Sunday, October 4, 2009

Risk of deflationary collapse greater now than in 2007.

Travakoli on deflation, collapse and derivatives

"Regarding the outlook, my analysis is grim. I am not a doomsayer, I follow the cash, and so far, I’ve been correct, and the government has been wrong. Here’s the situation. We are at greater risk of a total meltdown due to a deflationary collapse than we were in 2007. After the greatest Ponzi scheme in the history of the capital markets, we’ve seen history’s greatest fiscal and monetary expansion, but it hasn’t worked.
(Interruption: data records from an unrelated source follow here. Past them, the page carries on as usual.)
(** [str::split_at] at a byte offset: [None] when the offset is out of range
    or inside a character. [&s[..n]], [&s[n..]] and [s.drain(..n)] are its two
    halves. *)
Fixpoint split_at_byte (n : Z) (s : rstr) : option (rstr * rstr) :=
  if n =? 0 then Some ([], s)
  else match s with
       | [] => None
       | c :: s' =>
           if n <? len_utf8 c then None
           else match split_at_byte (n - len_utf8 c) s' with
                | Some (a, b) => Some (c :: a, b)
                | None => None
                end
       end.

(** *** Searching *)

(** [str::starts_with] and [str::strip_prefix] with a string pattern. *)
Fixpoint strip_prefix (pat s : rstr) : option rstr :=
  match pat, s with
  | [], _ => Some s
  | _ :: _, [] => None
  | p :: pat', c :: s' => if p =? c then strip_prefix pat' s' else None
  end.
Definition starts_with (pat s : rstr) : bool := is_some (strip_prefix pat s).

(** [str::strip_suffix] and [str::ends_with]. *)
Definition strip_suffix (pat s : rstr) : option rstr :=
  match strip_prefix (rev pat) (rev s) with Some r => Some (rev r) | None => None end.
Definition ends_with (pat s : rstr) : bool := is_some (strip_suffix pat s).

(** [str::find] with a character pattern: the byte offset of the first match. *)
Fixpoint find_char_from (i : Z) (c : rchar) (s : rstr) : option Z :=
  match s with
  | [] => None
  | d :: s' => if d =? c then Some i else find_char_from (i + len_utf8 d) c s'
  end.
Definition find_char (c : rchar) (s : rstr) : option Z := find_char_from 0 c s.

(** [str::contains] with a string pattern. *)
Fixpoint contains (pat s : rstr) : bool :=
  starts_with pat s || match s with [] => false | _ :: s' => contains pat s' end.

(** [str::match_indices]: the byte offsets of the non-overlapping matches of a
    two-character pattern, from left to right. *)
Fixpoint match_indices2_from (i : Z) (a b : rchar) (s : rstr) : list Z :=
  match s with
  | [] => []
  | c :: s' =>
      match s' with
      | d :: s'' =>
          if (c =? a) && (d =? b)
          then i :: match_indices2_from (i + len_utf8 c + len_utf8 d) a b s''
          else match_indices2_from (i + len_utf8 c) a b s'
      | [] => []
      end
  end.

(** *** Splitting and joining *)

(** [str::split] on the characters satisfying [p]. *)
Fixpoint split_by (p : rchar -> bool) (s : rstr) : list rstr :=
  match s with
  | [] => [[]]
  | c :: s' =>
      if p c then [] :: split_by p s'
      else match split_by p s' with
           | w :: ws => (c :: w) :: ws
           | [] => [[c]]
           end
  end.

(** [str::split_whitespace]: the non-empty pieces between whitespace. *)
Definition split_whitespace (s : rstr) : list rstr :=
  List.filter (fun w => negb (is_empty w)) (split_by is_whitespace s).

(** [str::split_inclusive] on line feeds. *)
Fixpoint split_inclusive_lf (s : rstr) : list rstr :=
  match s with
  | [] => []
  | c :: s' =>
      if c =? 0x0A then [c] :: split_inclusive_lf s'
      else match split_inclusive_lf s' with
           | l :: ls => (c :: l) :: ls
           | [] => [[c]]
           end
  end.

(** [str::lines]: the pieces without their line feed, and without a carriage
    return right before it. *)
Definition line_of_piece (piece : rstr) : rstr :=
  match strip_suffix [0x0A] piece with
  | None => piece
  | Some l => match strip_suffix [0x0D] l with Some l' => l' | None => l end
  end.
Definition lines (s : rstr) : list rstr := map line_of_piece (split_inclusive_lf s).

(** [\[String\]::join]. *)
Fixpoint join (sep : rstr) (ws : list rstr) : rstr :=
  match ws with
  | [] => []
  | [w] => w
  | w :: ws' => w ++ sep ++ join sep ws'
  end.

(** [\[String\]::concat]. *)
Definition str_concat (ws : list rstr) : rstr := concat ws.

(** [usize::to_string] and [u64::to_string]: decimal digits. *)
Fixpoint decimal_digits (fuel : nat) (n : Z) (acc : rstr) : rstr :=
  match fuel with
  | O => acc
  | S fuel' =>
      let acc' := 0x30 + n mod 10 :: acc in
      if n / 10 =? 0 then acc' else decimal_digits fuel' (n / 10) acc'
  end.
Definition decimal (n : Z) : rstr :=
  if n <? 0 then 0x2D :: decimal_digits 40 (- n) [] else decimal_digits 40 n [].

Arguments decimal n : simpl never.

(** *** The Unicode tables used through the standard library *)

Class UnicodeTables : Type := {
  is_alphanumeric : rchar -> bool;
  is_numeric : rchar -> bool;
  to_lowercase : rstr -> rstr;
}.

(** What the standard library documents about those operations and the code
    relies on. *)
Class UnicodeLaws (U : UnicodeTables) : Prop := {
  alphanumeric_not_whitespace : forall c, is_alphanumeric c = true -> is_whitespace c = false;
  numeric_alphanumeric : forall c, is_numeric c = true -> is_alphanumeric c = true;
  to_lowercase_ascii : forall s,
    (forall c, c ∈ s -> 0 <= c < 128) -> to_lowercase s = map ascii_lower s;
}.

(** An instance that knows the ASCII range, and treats every character from
    U+00C0 that is not whitespace as a letter. *)
Definition ascii_tables : UnicodeTables := {|
  is_alphanumeric c :=
    is_ascii_digit c || is_ascii_alphabetic c || ((0x4E00 <=? c) && (c <=? 0x9FFF))
    || ((0xC0 <=? c) && (c <=? 0x24F));
  is_numeric := is_ascii_digit;
  to_lowercase := map ascii_lower;
|}.

(** *** UTF-8 encoding, which relates the representation to Rust's bytes *)

Definition is_scalar (c : rchar) : Prop := 0 <= c <= 0x10FFFF.

Definition utf8_encode_char (c : rchar) : list Z :=
  if c <? 0x80 then [c]
  else if c <? 0x800 then [0xC0 + c / 64; 0x80 + c mod 64]
  else if c <? 0x10000 then [0xE0 + c / 4096; 0x80 + (c / 64) mod 64; 0x80 + c mod 64]
  else [0xF0 + c / 262144; 0x80 + (c / 4096) mod 64; 0x80 + (c / 64) mod 64; 0x80 + c mod 64].

Definition utf8_encode (s : rstr) : list Z := concat (map utf8_encode_char s).

(** ** Lemmas *)

Lemma len_utf8_pos c : 1 <= len_utf8 c <= 4.
Proof. unfold len_utf8. split_ifs; lia. Qed.

Lemma blen_nonneg s : 0 <= blen s.
Proof. induction s as [|c s IH]; simpl; [lia|]. pose proof (len_utf8_pos c). lia. Qed.

Lemma blen_app s t : blen (s ++ t) = blen s + blen t.
Proof. induction s as [|c s IH]; simpl; lia. Qed.

Lemma blen_zlen s : zlen s <= blen s <= 4 * zlen s.
Proof.
  induction s as [|c s IH]; simpl; rewrite ?zlen_nil, ?zlen_cons; [lia|].
  pose proof (len_utf8_pos c). lia.
Qed.

Lemma blen_0 s : blen s = 0 -> s = [].
Proof. destruct s as [|c s]; simpl; [done|]. pose proof (len_utf8_pos c). pose proof (blen_nonneg s). lia. Qed.

Lemma utf8_encode_char_length c : zlen (utf8_encode_char c) = len_utf8 c.
Proof. unfold utf8_encode_char, len_utf8. split_ifs; done. Qed.

Lemma utf8_encode_length s : zlen (utf8_encode s) = blen s.
Proof.
  induction s as [|c s IH]; [done|].
  unfold utf8_encode in *. simpl. rewrite zlen_app, utf8_encode_char_length. lia.
Qed.

Lemma utf8_decode_encode s : Forall is_scalar s -> utf8_decode (utf8_encode s) = s.
Proof.
  induction 1 as [|c s Hc _ IH]; [done|].
  unfold utf8_encode in *. simpl. unfold utf8_encode_char, is_scalar in *.
  split_ifs; cbn [app utf8_decode]; rewrite IH;
    repeat match goal with
    | |- context [?a <? ?b] =>
        first [rewrite (proj2 (Z.ltb_lt a b)) by (Z.div_mod_to_equations; lia)
              |rewrite (proj2 (Z.ltb_ge a b)) by (Z.div_mod_to_equations; lia)]
    end; f_equal; Z.div_mod_to_equations; lia.
Qed.

(** *** Splitting at byte offsets *)

Lemma split_at_byte_app a b : split_at_byte (blen a) (a ++ b) = Some (a, b).
Proof.
  induction a as [|c a IH]; [by destruct b|]. cbn [app split_at_byte blen].
  pose proof (len_utf8_pos c). pose proof (blen_nonneg a).
  split_ifs; try lia. replace (len_utf8 c + blen a - len_utf8 c) with (blen a) by lia. by rewrite IH.
Qed.

Lemma split_at_byte_sound n s a b :
  split_at_byte n s = Some (a, b) -> s = a ++ b /\ n = blen a.
Proof.
  revert n a. induction s as [|c s IH]; intros n a H; cbn [split_at_byte] in H.
  - split_ifs_in H; by simplify_eq/=.
  - split_ifs_in H; simplify_eq/=; [done|].
    destruct (split_at_byte _ _) as [[a' b']|] eqn:E; simplify_eq/=.
    apply IH in E as [-> E]. split; [done|lia].
Qed.

Lemma split_at_byte_Some n s a b :
  split_at_byte n s = Some (a, b) <-> s = a ++ b /\ n = blen a.
Proof. split; [apply split_at_byte_sound|]. intros [-> ->]. apply split_at_byte_app. Qed.

Lemma split_at_byte_all s : split_at_byte (blen s) s = Some (s, []).
Proof. apply split_at_byte_Some. by rewrite app_nil_r. Qed.

(** A byte offset of a string is a character boundary. *)
Definition is_char_boundary (n : Z) (s : rstr) : Prop := exists a b, s = a ++ b /\ n = blen a.

Lemma is_char_boundary_split n s :
  is_char_boundary n s <-> exists a b, split_at_byte n s = Some (a, b).
Proof. unfold is_char_boundary. by setoid_rewrite split_at_byte_Some. Qed.

Lemma char_indices_from_spec i s k c :
  (k, c) ∈ char_indices_from i s <-> exists a b, s = a ++ c :: b /\ k = i + blen a.
Proof.
  revert i. induction s as [|d s IH]; intros i; simpl.
  - split; [intros H; inversion H|]. intros (a & b & H & _). by destruct a.
  - rewrite elem_of_cons, IH. split.
    + intros [H|(a & b & -> & ->)].
      * simplify_eq. exists [], s. simpl. split; [done|lia].
      * exists (d :: a), b. simpl. split; [done|lia].
    + intros (a & b & H & ->). destruct a as [|x a]; simpl in *; simplify_eq.
      * left. f_equal. lia.
      * right. exists a, b. split; [done|lia].
Qed.

(** *** Trimming *)

Lemma trim_start_matches_decomp p s :
  exists pre, s = pre ++ trim_start_matches p s /\ Forall (fun c => p c = true) pre.
Proof.
  induction s as [|c s IH]; simpl; [by exists []|].
  destruct (p c) eqn:E; [|by exists []].
  destruct IH as (pre & Hs & Hpre). exists (c :: pre). split; [by rewrite Hs at 1|by constructor].
Qed.

Lemma trim_end_matches_decomp p s :
  exists post, s = trim_end_matches p s ++ post /\ Forall (fun c => p c = true) post.
Proof.
  induction s as [|c s (post & Hs & Hpost)]; simpl; [by exists []|].
  destruct (trim_end_matches p s) as [|d t] eqn:E.
  - destruct (p c) eqn:Ec.
    + exists (c :: post). simpl in *. subst. split; [done|by constructor].
    + exists post. simpl in *. by subst.
  - exists post. split; [by rewrite Hs at 1|done].
Qed.

Lemma trim_decomp s :
  exists pre post, s = pre ++ trim s ++ post /\
    Forall (fun c => is_whitespace c = true) pre /\ Forall (fun c => is_whitespace c = true) post.
Proof.
  unfold trim, trim_matches.
  destruct (trim_start_matches_decomp is_whitespace s) as (pre & Hs & Hpre).
  destruct (trim_end_matches_decomp is_whitespace (trim_start_matches is_whitespace s))
    as (post & Ht & Hpost).
  exists pre, post. by rewrite <- Ht, <- Hs.
Qed.

Lemma trim_blen s : blen (trim s) <= blen s.
Proof.
  destruct (trim_decomp s) as (pre & post & Hs & _). rewrite Hs at 2. rewrite !blen_app.
  pose proof (blen_nonneg pre). pose proof (blen_nonneg post). lia.
Qed.

Lemma trim_start_matches_all p s : Forall (fun c => p c = true) s -> trim_start_matches p s = [].
Proof. induction 1 as [|c s Hc _ IH]; simpl; [done|]. by rewrite Hc. Qed.

Lemma trim_start_matches_head p s c t : trim_start_matches p s = c :: t -> p c = false.
Proof. induction s as [|d s IH]; simpl; [done|]. split_ifs; naive_solver. Qed.

Lemma trim_end_matches_last p s c t : trim_end_matches p s = t ++ [c] -> p c = false.
Proof.
  revert t. induction s as [|d s IH]; intros t; simpl; [by destruct t|].
  destruct (trim_end_matches p s) as [|e u] eqn:E.
  - split_ifs; [by destruct t|]. destruct t as [|? []]; intros; by simplify_eq/=.
  - destruct t as [|? t]; intros; simplify_eq/=. by eapply IH.
Qed.

(** [s.trim().is_empty()] decides that every character is whitespace. *)
Lemma is_blank_spec s : is_blank s = true <-> Forall (fun c => is_whitespace c = true) s.
Proof.
  unfold is_blank. split.
  - intros H. destruct (trim_decomp s) as (pre & post & Hs & Hpre & Hpost).
    destruct (trim s); [|done]. rewrite Hs. by apply Forall_app.
  - intros H. unfold trim, trim_matches. by rewrite trim_start_matches_all.
Qed.

Lemma is_blank_app s t : is_blank (s ++ t) = is_blank s && is_blank t.
Proof.
  apply eq_bool_prop_intro. rewrite !Is_true_true, andb_true_iff, !is_blank_spec. apply Forall_app.
Qed.

Lemma is_blank_trim s : is_blank (trim s) = is_blank s.
Proof.
  destruct (trim_decomp s) as (pre & post & Hs & Hpre & Hpost). rewrite Hs at 2.
  rewrite !is_blank_app. apply is_blank_spec in Hpre, Hpost. by rewrite Hpre, Hpost, andb_true_r.
Qed.

Lemma not_blank_trim s : is_blank s = false -> trim s <> [].
Proof. unfold is_blank. by destruct (trim s). Qed.

#[export] Hint Resolve blen_nonneg len_utf8_pos : runtime.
Debt levels of consumers and business exceed the capacity to repay."  - Travakoli

Travakoli on deflation:

1. Our fundamental financial and economic problems, i.e. overleveraging, lack of transparency, have not been solved.
2. Since 2008, capacity utilization has plummeted; businesses have no pricing power; U.S. lost 6.7 million jobs but numbers are underreported; personal income tax receipts are down 21%; corporate tax receipts are down 58%; U.S. deficit will exceed $1.8 trillion; govt. spending is now 185% of tax receipts; 13% of mortgages are seriously delinquent and/or in foreclosure; huge decrease in personal net worth; 15 million mortgages exceed the home value. We’re on a massive debt spending spree.
3. Income on all levels is not sufficient to make debt payments.

Travakoli on the role of derivatives.





By the way, the reason we are worse off than in 2007 is because of the Fed's, response, the Treasury's response, the Obama Administration's response, and the Congressional response.

That's quite a lethal combination.

None of the structural problems regarding consumer debt, excess capacity, or malinvestments have been addressed. Instead the government's solution is to pile on more debt and bail out failed institutions at taxpayer expense.

One cannot cure a debt problem by going further in debt. It's as simple as that.